Train buffs are often the sorts of people who like numbers, thought experiments and the poetry of long journeys. Sometimes all three at the same time. Having spoken about the longest passenger train in the world a few weeks ago, today we wanted to speak to you about the longest possible train journey you could take (if you ignore Covid-19 restrictions and the war in Ukraine). It’s been the subject of great debate on various subReddits, with loads of users arguing over a few kilometres you could add here and there. And the general conclusion people have come to? The planet’s longest train trip would come to around 18,755 kilometres, take three weeks, travel through 13 countries and require at least seven different visas.

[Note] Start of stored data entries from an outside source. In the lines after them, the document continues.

Section Routes.
Context (config_bytes : GatewayConfig -> list Z) (sizeof_config : nat).
Context (object_bytes : CommandStoreRecord -> list Z).
Context (strtof : list Z -> single * option (list Z) * bool).
Context (kBuildFlavor kBuildDate kGitCommit kDashboardHtml : list Z).
Context {W : Type} `{RawPreferences W, Sx1278 W, CommandBackend W, Millis W}.
Context `{WifiReadings W, WifiControl W, TrustedTime W, MonotonicClock W, Tasks W}.
Context `{UploadQueue W, HttpClient W, SystemFigures W, DashboardSources W, OtaPlatform W, JsonText}.

(** [registerRoutes]: the handler of a request; [allocated] and [taken] are for
    [handleLogs].  A part of an update that is uploaded goes to [handleOtaUpload]
    before. *)
Definition handleRequest (allocated taken : bool) (method : HttpMethod) (path : string)
    (r : Request) (p : Parts) (w : W) : Response * Parts * W :=
  let get p' := bool_decide (method = HTTP_GET) && String.eqb path p' in
  let post p' := bool_decide (method = HTTP_POST) && String.eqb path p' in
  if get "/" then (mkResponse 200 "text/html; charset=utf-8" kDashboardHtml, p, w)
  else if get "/api/status" then
    let '(response, w) := handleStatus kBuildFlavor kBuildDate kGitCommit p w in (response, p, w)
  else if get "/api/logs" then (handleLogs allocated taken p, p, w)
  else if post "/api/wifi" then handleWifi config_bytes sizeof_config r p w
  else if post "/api/wifi/reconnect" then handleReconnect p w
  else if post "/api/gateway" then handleGateway config_bytes sizeof_config r p w
  else if post "/api/backend" then handleBackend config_bytes sizeof_config r p w
  else if post "/api/heartbeat" then handleHeartbeat config_bytes sizeof_config r p w
  else if post "/api/radio" then handleRadio config_bytes sizeof_config strtof r p w
  else if post "/api/radio/restart" then handleRadioRestart p w
  else if post "/api/pair/start" then handlePairStart p w
  else if post "/api/pair/confirm" then handlePairConfirm config_bytes sizeof_config p w
  else if post "/api/pair/cancel" then handlePairCancel p w
  else if post "/api/pair/manual" then handlePairManual config_bytes sizeof_config r p w
  else if post "/api/pair/unpair" then handleUnpair config_bytes sizeof_config r p w
  else if post "/api/queue/flush" then handleFlush p w
  else if post "/api/backend/test" then handleBackendTest p w
  else if post "/api/command/maintenance-now" then handleEnterMaintenance object_bytes r p w
  else if post "/api/command/poll-interval" then handlePollIntervalCommand object_bytes r p w
  else if post "/api/command/schedule" then handleScheduleMaintenance object_bytes r p w
  else if post "/api/command/cancel" then handleCancelCommand object_bytes r p w
  else if post "/api/reboot" then handleReboot r p w
  else if post "/api/ota" then handleOtaComplete p w
  else (say 404 "not found", p, w).

End Routes.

Certain rules were taken into account. There should be no pointless back-and-forth between two places and no transfers to boats or planes (duh). Unsurprisingly, the itinerary starts at one end of Eurasia – southern Portugal – and winds up at the other end, in Singapore. Between the two, it passes all the way across Russia.

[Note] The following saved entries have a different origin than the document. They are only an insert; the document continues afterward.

(* ===== verification/HilSerial.v ===== *)
(** * The serial commands of the bench build (lib/app/gateway_app, [handleHilSerial])

    [HIL_PAIR], [HIL_UNPAIR], [HIL_INJECT], [HIL_SUPPRESS_ACK_ONCE] and
    [HIL_RADIO_CYCLE], read character by character.  They store a pairing like the
    dashboard does: [handleHilSerial_stored]. *)

From Stdlib Require Import ZArith Lia String.
From stdpp Require Import list.
From S2P Require Import Prelude BuildConfig CString Platform Protocol ProtocolSpec Pairing.
From S2P Require Import CommandStore PacketProcessor GatewayConfig ConfigStore StrTo.
From S2P Require Import TimeManager RadioService RadioSynthetic Dashboard DashboardTheorems.
Open Scope Z_scope.

(** What the application keeps for it, and the radio's queue of injected packets. *)
Record HilState := mkHilState {
  hs_serialLine : list Z;
  hs_sequence : Z;
  hs_syntheticQueue : ptr (list Z);
}.

Definition HilState_init : HilState := mkHilState [] 1 None.

(** [String::trim] *)
Definition trim (line : list Z) : list Z :=
  let drop_space s := snd (span isspace s) in rev (drop_space (rev (drop_space line))).

Definition kHilNode : list Z := chars "N1".

Section HilSerial.
Context (config_bytes : GatewayConfig -> list Z) (sizeof_config : nat).
Context {W : Type} `{RawPreferences W, Sx1278 W, Tasks W}.

Definition hilPair (p : Parts) (w : W) : Parts * W :=
  let candidate := (config p) <| cf_pairedNodeId :=
    strncpy (cf_pairedNodeId (config p)) kHilNode (kNodeIdCapacity - 1) |> in
  let '(saved, p, w) := saveConfig config_bytes sizeof_config candidate p w in
  if (saved : bool) then
    let '(_, s) := radioPairManual (Some kHilNode) (pa_radio p) in (p <| pa_radio := s |>, w)
  else (p, w).

Definition hilUnpair (p : Parts) (w : W) : Parts * W :=
  let candidate := (config p) <| cf_pairedNodeId := <[0%nat := 0]> (cf_pairedNodeId (config p)) |> in
  let '(saved, p, w) := saveConfig config_bytes sizeof_config candidate p w in
  if (saved : bool) then (p <| pa_radio := radioUnpair (pa_radio p) |>, w) else (p, w).

(** The argument, when there is one, or the next number. *)
Definition hilSequence (line : list Z) (next : Z) : Z :=
  match list_find (fun c => c = 32) line with
  | Some (S space, _) => wrap 32 (strtoul (drop (S space + 1) line)).1.1
  | _ => next
  end.

Definition hilInject (line : list Z) (h : HilState) (p : Parts) (w : W) : HilState * Parts * W :=
  let sequence := hilSequence line (hs_sequence h) in
  let h := h <| hs_sequence := wrap 32 (hs_sequence h + 1) |> in
  let '(_, queue, w) := injectCanonical sequence (hs_syntheticQueue h) (pa_radio p) w in
  (h <| hs_syntheticQueue := queue |>, p, w).

(** A line, trimmed; what follows a NUL in it is not compared. *)
Definition hilCommand (trimmed : list Z) (h : HilState) (p : Parts) (w : W)
  : HilState * Parts * W :=
  let line := c_text (length trimmed) trimmed in
  let equals command := bool_decide (line = chars command) in
  if equals "HIL_PAIR"%string then let '(p, w) := hilPair p w in (h, p, w)
  else if equals "HIL_UNPAIR"%string then let '(p, w) := hilUnpair p w in (h, p, w)
  else if bool_decide (take 10 line = chars "HIL_INJECT") then hilInject line h p w
  else if equals "HIL_SUPPRESS_ACK_ONCE"%string then
    (h, p <| pa_radio := suppressNextAck (pa_radio p) |>, w)
  else if equals "HIL_RADIO_CYCLE"%string then
    let '(_, s, w) := exerciseStandbySleepReceive (pa_radio p) w in
    (h, p <| pa_radio := s |>, w)
  else (h, p, w).

Definition hilChar (value : Z) (h : HilState) (p : Parts) (w : W) : HilState * Parts * W :=
  if value =? 13 then (h, p, w)
  else if negb (value =? 10) then
    (if (length (hs_serialLine h) <? 80)%nat
     then h <| hs_serialLine := hs_serialLine h ++ [value] |> else h, p, w)
  else
    let '(h, p, w) := hilCommand (trim (hs_serialLine h)) h p w in
    (h <| hs_serialLine := [] |>, p, w).

(** [input]: the characters [Serial.read] gives until none is available. *)
Fixpoint handleHilSerial (input : list Z) (h : HilState) (p : Parts) (w : W)
  : HilState * Parts * W :=
  match input with
  | [] => (h, p, w)
  | value :: input =>
      let '(h, p, w) := hilChar value h p w in handleHilSerial input h p w
  end.

(** [loop], after the web server has handled its client.  That nothing follows a
    restart is left to the world, which gets the call. *)
Definition appLoop `{Millis W, DashboardSources W} (input : list Z) (h : HilState) (p : Parts)
    (w : W) : HilState * Parts * W :=
  handleHilSerial input h p (dashboardLoop p w).

(** ** The pairing stays the one that is stored *)

Definition hil_step (p p' : Parts) : Prop :=
  pairing_stored p -> pairing_stored p' /\
  (config p' = config p \/ valid_config (config p')).

Lemma hil_refl p : hil_step p p.
Proof. intros K. split; [done|by left]. Qed.

Lemma hil_trans p q r : hil_step p q -> hil_step q r -> hil_step p r.
Proof.
  intros S1 S2 K. destruct (S1 K) as [K1 C1]. destruct (S2 K1) as [K2 C2]. split; [done|].
  destruct C2 as [->|C2]; [done|by right].
Qed.

Lemma hil_neutral p p' : neutral p p' -> same_config p p' -> hil_step p p'.
Proof. intros N C K. split; [by eapply neutral_stored|by left]. Qed.

Lemma hilPair_stored p w p' w' : hilPair p w = (p', w') -> hil_step p p'.
Proof.
  unfold hilPair. set (c := _ <| cf_pairedNodeId := _ |>). intros E K.
  assert (cf_pairedNodeId c = strncpy (cf_pairedNodeId (config p)) kHilNode (kNodeIdCapacity - 1))
    as Ec by (unfold c; by destruct (config p)). clearbody c.
  destruct (saveConfig _ _ c p w) as [[saved p1] w1] eqn:Es. apply saveConfig_spec in Es.
  destruct saved; [|injection E as <- <-; subst; by apply hil_refl].
  destruct Es as (Hc & s & -> & Es).
  assert (pa_radio (p <| pa_configStore := s |>) = pa_radio p) as Er by (by destruct p).
  rewrite Er in E. unfold radioPairManual in E.
  destruct (onPairing false (pairManual (Some kHilNode)) (pa_radio p)) as [paired s1] eqn:Ep.
  injection E as <- <-.
  split; [|right; rewrite <- Es in Hc; by destruct p].
  change (pairing_stored (p <| pa_radio := s1 |> <| pa_configStore := s |>)).
  apply (onPairing_stored _ _ (OpManual (Some kHilNode)) p _ _ s Ep (fun _ => eq_refl) K).
  - rewrite Es, Ec, length_strncpy; [apply K|]. rewrite (ps_length _ K). vm_compute. lia.
  - intros m _. rewrite Es, Ec. vm_compute. reflexivity.
Qed.

Lemma hilUnpair_stored p w p' w' : hilUnpair p w = (p', w') -> hil_step p p'.
Proof.
  unfold hilUnpair. set (c := _ <| cf_pairedNodeId := _ |>). intros E K.
  assert (cf_pairedNodeId c = cleared (cf_pairedNodeId (config p)))
    as Ec by (unfold c; by destruct (config p)). clearbody c.
  destruct (saveConfig _ _ c p w) as [[saved p1] w1] eqn:Es. apply saveConfig_spec in Es.
  destruct saved; injection E as <- <-; [|subst; by apply hil_refl].
  destruct Es as (Hc & s & -> & Es). split.
  - apply unpairRadio_stored; [done|..]; rewrite Es, Ec; [|apply nodeOf_cleared].
    rewrite length_cleared. apply K.
  - right. rewrite <- Es in Hc. by destruct p.
Qed.

Lemma hilCommand_stored line h p w h' p' w' :
  hilCommand line h p w = (h', p', w') -> hil_step p p'.
Proof.
  unfold hilCommand. intros E. case_bool_decide.
  { destruct (hilPair p w) as [p1 w1] eqn:Ep. injection E as _ <- _. by eapply hilPair_stored. }
  case_bool_decide.
  { destruct (hilUnpair p w) as [p1 w1] eqn:Ep. injection E as _ <- _. by eapply hilUnpair_stored. }
  case_bool_decide.
  { unfold hilInject in E. destruct (injectCanonical _ _ _ w) as [[ok q] w1].
    injection E as _ <- _. apply hil_refl. }
  case_bool_decide.
  { injection E as _ <- _. apply hil_neutral; apply setRadio_neutral;
      unfold suppressNextAck; by destruct (pa_radio p) as [[] ? ? ?]. }
  case_bool_decide; [|injection E as _ <- _; apply hil_refl].
  destruct (exerciseStandbySleepReceive (pa_radio p) w) as [[ok s] w1] eqn:Ex.
  apply exercise_radio in Ex as [E1 E2]. injection E as _ <- _.
  apply hil_neutral; by apply setRadio_neutral.
Qed.

Lemma handleHilSerial_stored input h p w h' p' w' :
  handleHilSerial input h p w = (h', p', w') -> hil_step p p'.
Proof.
  revert h p w. induction input as [|value input IH]; intros h p w E; cbn [handleHilSerial] in E.
  { injection E as _ <- _. apply hil_refl. }
  destruct (hilChar value h p w) as [[h1 p1] w1] eqn:Ec. apply IH in E.
  eapply hil_trans; [|exact E]. unfold hilChar in Ec.
  destruct (value =? 13); [injection Ec as _ <- _; apply hil_refl|].
  destruct (negb _); [injection Ec as _ <- _; apply hil_refl|].
  destruct (hilCommand _ h p w) as [[h2 p2] w2] eqn:E2. injection Ec as _ <- _.
  by eapply hilCommand_stored.
Qed.

(** What an injection line does: with room in the queue the packet is queued and the
    radio's task notified. *)
Lemma hilCommand_inject line h p w queue :
  line = chars "HIL_INJECT" -> hs_syntheticQueue h = Some queue ->
  rv_task (pa_radio p) = true -> (length queue < 4)%nat ->
  hilCommand line h p w =
    (h <| hs_sequence := wrap 32 (hs_sequence h + 1) |>
       <| hs_syntheticQueue := Some (queue ++ [hs_sequence h]) |>, p, taskNotify w).
Proof.
  intros -> Hq Ht Hl. destruct h as [line next q]. cbn in Hq. subst q.
  change (hilInject (chars "HIL_INJECT") (mkHilState line next (Some queue)) p w =
    (mkHilState line (wrap 32 (next + 1)) (Some (queue ++ [next])), p, taskNotify w)).
  unfold hilInject. cbn [hs_sequence hs_syntheticQueue injectCanonical].
  change (hilSequence (chars "HIL_INJECT") next) with next.
  unfold injectCanonical. cbn. rewrite Ht. cbn [negb].
  destruct (Nat.leb_spec 4 (length queue)); [lia|done].
Qed.
End HilSerial.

The first train leaves Lagos, in the Portuguese Algarve region, a favourite of English tourists. Next, it’s on to Lisbon, the country’s capital, which we’ve already visited together. But here you should change for Hendaye in the Basque country. Having hopped out to catch a few waves and make the most of the sunshine, now it’s time to head to Paris, the home (and HQ) of Midnight Trains. We’d obviously recommend a brief stop here to take in the splendour of the City of Light. After that, it’s a 40-hour ride to Moscow in Russia (evidently not really a possibility right now).
Here the experience becomes a little more intense. Now your train will travel for a whopping 60 hours to the Chinese capital, Beijing. From here, you’ll move on to Laos, passing through Kunming, thanks to this small mountainous country’s first major railway, which we wrote about recently. It’s worth noting that if this line hadn’t seen the light of day, the route would have been slightly different, stopping in Vietnam instead (and covering a mere 16,898 rather than 18,755 kilometres). Regardless, in Vientiane you’ll hop on board a train to Bangkok, in Thailand, from where you’ll change for Padang Besar in northern Malaysia. Then, to round off this incredible journey, you’ll take a train for Singapore, that stunning city-state just south of the Malay peninsula.

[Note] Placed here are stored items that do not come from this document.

(* ===== verification/Prelude.v ===== *)
(** * RepoArk: a verification library

    RepoArk backs up Git repositories.  Its control plane
    ([internal/controlplane]) keeps repositories, jobs, generations (backups),
    replicas, agents and objects in a database; a scheduler and several
    reconcilers turn what should be into jobs; workers and remote agents lease
    the jobs, report back and relay encrypted copies through the control plane.
    On a node, files are kept in a content-addressed store, and what is done is
    recorded in an audit ledger.  This library models these parts as executable
    functions and proves what they promise.

    ** Parts

    Foundations:
    - Prelude: results, functional record update, 64-bit integers, the order of
      map iteration, [sort.Slice], automation;
    - GoStd, Text, Json, GoTime, Sha256: [time], [strings], [strconv],
      [encoding/json], [crypto/sha256] as far as they are used.

    Data ([model.go], [id.go], payload structs, [config.go]):
    - Model, Payloads, Config (the sections the control plane reads);
    - Settings is the whole configuration file: defaults, paths, [Load], [Save],
      [Validate]; SettingsRules: what loads is usable (C19).

    Stores:
    - MemStore is [memory.go], SqlStore is [sqlstore.go], one function for each
      method; Control has the interface [Store] of [store.go] as a type class
      with the two stores as instances, and the monad of programs over it;
    - QueueSpec is the abstract job queue, a labelled transition system; MemJobs
      and SqlJobs show that the two stores implement it, SqlQueue what the
      production store therefore guarantees (C1-C8);
    - Approvals (C9, C10) is about restore approvals, Objects (C11, C12) about
      object references and leases along histories of calls, adjustments included;
    - Requests states what clients need of a store as the class [QueueStore],
      proves it of both stores, and has the invariant of loops that file jobs.

    Clients, all proved against [QueueStore]:
    - Placement ([SelectRestoreAffinity], the predicates on agents);
    - Scheduler ([scheduler.go]): C16;
    - Replication ([replication.go]): C18, C20;
    - Erasure ([erasure_distributed.go]): C22-C24; Protect is the job
      [protectErasure] of the same file, on the files of a node and the store at
      once: the shards it records are protected, wherever it breaks off; ProtectDemo;
    - CasReconcile ([cas_reconcile.go]): C27; ObjectInventory
      ([internal/objectinventory]), which an agent's heartbeat carries unchanged: C32;
    - Restore ([restore.go]): C28; Maintenance ([storage_maintenance.go]): C29;
      Repair ([repair_distributed.go]): C30; StorageHealth
      ([internal/storagehealth/health.go]);
    - Reconciler: the whole of [ReplicationReconciler.Reconcile], which runs the
      reconcilers one after the other, each to its end: C31.

    The boundary with remote agents:
    - AgentServer ([agent_server.go], [transfer_meta.go]): every endpoint, over a
      store and a spool directory; AgentRules: who is refused and what a request
      may write in every table (C34, C35); AgentTransfers: upload, finish, download
      and the relay from end to end (C36-C39).

    The boundary with browsers:
    - WebAuth is [internal/webauth]; WebAuthRules: a session that passes the checks
      was opened by a callback for a verified ID token, and one that is opened is
      honoured; WebAuthDemo.

    The files of a node:
    - FileSystem: names, hard links and directories, the calls of [os] and
      [filepath], any of which may fail, and triples for programs made of them;
    - Cas is [internal/cas/cas.go] with the collection command of the command
      line; CasCompact: compaction changes no file (C13); CasRules: collection
      removes what nothing needs (C40); CasDemo: both on a concrete disk;
    - JsonText: the text of JSON values, printed and parsed; JsonStruct: values
      read into structs;
    - Ledger is [internal/audit] ([ledger.go], [recent.go], [lock.go]);
      LedgerRules: a ledger is determined by its last hash; LedgerAppend:
      appending (C15) and the latest records (C26); LedgerDemo: examples;
    - FileTree: handles, temporary directories, renamed and removed trees, and
      rules for programs on a disk that does not fail;
    - ErasureCodec is [internal/erasure/erasure.go] over a Reed-Solomon code with
      its laws; CodecRules: the texts of shards and what they decode to; CodecDisk:
      [EncodeFile]; CodecBack: what was encoded comes back (C25), and a
      reconstruction that succeeds has the hash of the manifest (C21); CodecDemo;
    - TempFiles: rules for files written under a temporary name and renamed;
    - Scrub is [internal/scrub] and [ProtectPaths]; HealRules: a damaged object is
      rebuilt in place; ScrubRules: the report of a scrub, and a full scrub heals
      the store (C14), from C25 and the content-addressed store; ScrubDemo;
    - Tiers is [internal/tiering] and the job [repairObject]; TierRules: cold copies
      are only ever good, and complete without an error; RepairRules: a repair that
      reports success has restored the object;
    - Signing is [internal/signing] over a signature scheme with its law, Checkpoint
      is [internal/audit/checkpoint.go]; CheckpointRules: a good checkpoint pins the
      ledger (C17), and one that was written is good (C33); CheckpointDemo.

    A name of the source is kept where it can be: the method [Enqueue] of
    [SQLStore] is [SqlStore.Sql.Enqueue], a struct is a record whose fields carry
    a prefix.

    ** How code is rendered

    A struct is a record, a slice a list, a map a [gmap]; the order in which Go
    ranges over a map is the parameter [MapOrder], and a theorem that does not
    mention it holds for every order.  [time.Now] and [newID] read from the
    streams of [Env].  Store calls are functions from the store to the store and a
    result; a client is a program ([Prog]) that threads store, clock and ids and
    stops at an error; a handler ([Handler]) can also stop with a response, and
    each of its calls on the file system may fail ([Faults]).  A program over
    files ([Disk]) threads the file system and the number of calls made, from which
    [OS] decides which calls fail and what a failed write leaves.  [int] and [int64]
    are [Z], wrapped where the code adds ([wrap64]); a float64 that is only
    compared is a rational.  JSON columns and payloads are decoded trees; times
    inside inventories are RFC 3339 text.

    ** Groups of theorems

    Of the queue: leases exclude each other, go to the best jobs, are bounded by
    the attempts; enqueueing twice is once, also in a race; both stores refine the
    specification.  Of approvals and objects: two persons, finality, counts that
    follow the owners up to the adjustments made.  Of the reconcilers: what they file is safe (the source has
    the data, the target may take it, in the right pool and failure domain, under
    a lease), sufficient (redundancy is restored when it is done), complete (what
    is missing is filed), additive (no job is lost) and independent of map order;
    health reports agree with it.  Of the agent server: refusal without effect,
    confinement, exact conditions of every transfer step and their composition.
    Of the store of objects, whatever calls fail: compaction keeps the content of
    every file, collection keeps what is reachable or protected.  Of the ledger:
    the chain cannot be rewritten under a known hash, and with a checkpoint not
    without the key; an append is read back, a broken ledger is not extended.  Of the erasure codec and the scrub: they end,
    and give back every file that can be given back.  Round trips: payloads, times, inventories,
    JSON text, transfers.

    Every theorem with hypotheses is applied to a concrete store in its witness,
    and examples run the functions; some of them record defects (an upload of two
    chunks cannot finish, retrying in memory duplicates an active job, the oldest
    object transfer decides, shards of the local worker are not counted, a rotten
    object replaces good files, a text that is not UTF-8 breaks the ledger, two
    shards of one index spoil an object, a checkpoint is lost when a rename fails,
    two copies go to one new failure domain, an object that vanishes empties an
    inventory, a step-up does not look at the class of the sign-in).

    ** Bounds and fuel

    [pick_shards] runs at most [copies] rounds, one for each agent still to be
    found; [Match] has fuel for every step over pattern and name; [duration_groups]
    and [sha_blocks] as much as the text is long; [month_from] eleven months.  In
    each case the fuel bounds what the Go loop consumes, and no theorem assumes
    that it suffices: the functions are total and the theorems are about their
    results.  [parse] has fuel for every character, which is enough for whatever
    [Marshal] prints ([parse_print]).  [encode_blocks] has fuel for every block of
    the file and two more, and C25 shows that this is enough.  A line of the ledger has less than
    [max_line] characters and a value nests at most [maxNestingDepth] deep, as in
    Go.

    ** Not modelled

    The SQL text, connections and driver errors; goroutines inside one process
    beyond the interleaving of statements in C4 and of calls in histories: apart
    from the read and the INSERT of [Enqueue], a method of the SQL store is one
    step, also where it runs two statements (the read that follows a refused
    INSERT, the SELECT and the UPDATE of [Fail]).  A walk over a tree meets the
    names that were there when it began; C14 takes a temporary name to be no
    beginning of another.  The
    listener, routing and TLS of net/http; the clients of the agent server
    ([agent_client.go], [remote_store.go]); the handlers of jobs on a node
    ([worker.go], git, archives, compression, encryption); the arithmetic of the
    Reed-Solomon code, Ed25519, AES-GCM, the client of OpenID Connect, PEM blocks,
    the YAML library, rclone (parameters);
    file modes; policies and signed manifests; the consoles,
    external services and the command line.  Case folding and white space are
    those of ASCII.  Log messages are left
    out, and a partial count that comes with an error is dropped. *)

From Stdlib Require Import Ascii String QArith.
From stdpp Require Export base gmap strings list fin_maps pretty sorting.
From Stdlib Require Export Lia.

And so you’ve arrived at your destination. But above all, despite the epic distance you’ve travelled and the surreal complexity of such an undertaking, your journey has been much better for the planet than if you flew from Lisbon and Singapore. According to the American site Mashable, taking such a flight would have entailed 1.67 tonnes of CO2 being pumped into the atmosphere. Take the train over the same distance, however, and the figure would be just 0.08 tonnes of CO2. Even more astonishingly, according to the railway blog Man in Seat 61, it would only have cost you $1,350, or €1,255, in train tickets. Obviously, you’d have to factor in a few nights in a hotel and quite a few restaurant meals (as you won’t be able to line all those trains up perfectly), and this’ll probably add up fast. But what an experience the journey would be. Fingers crossed it becomes a reality again sometime soon.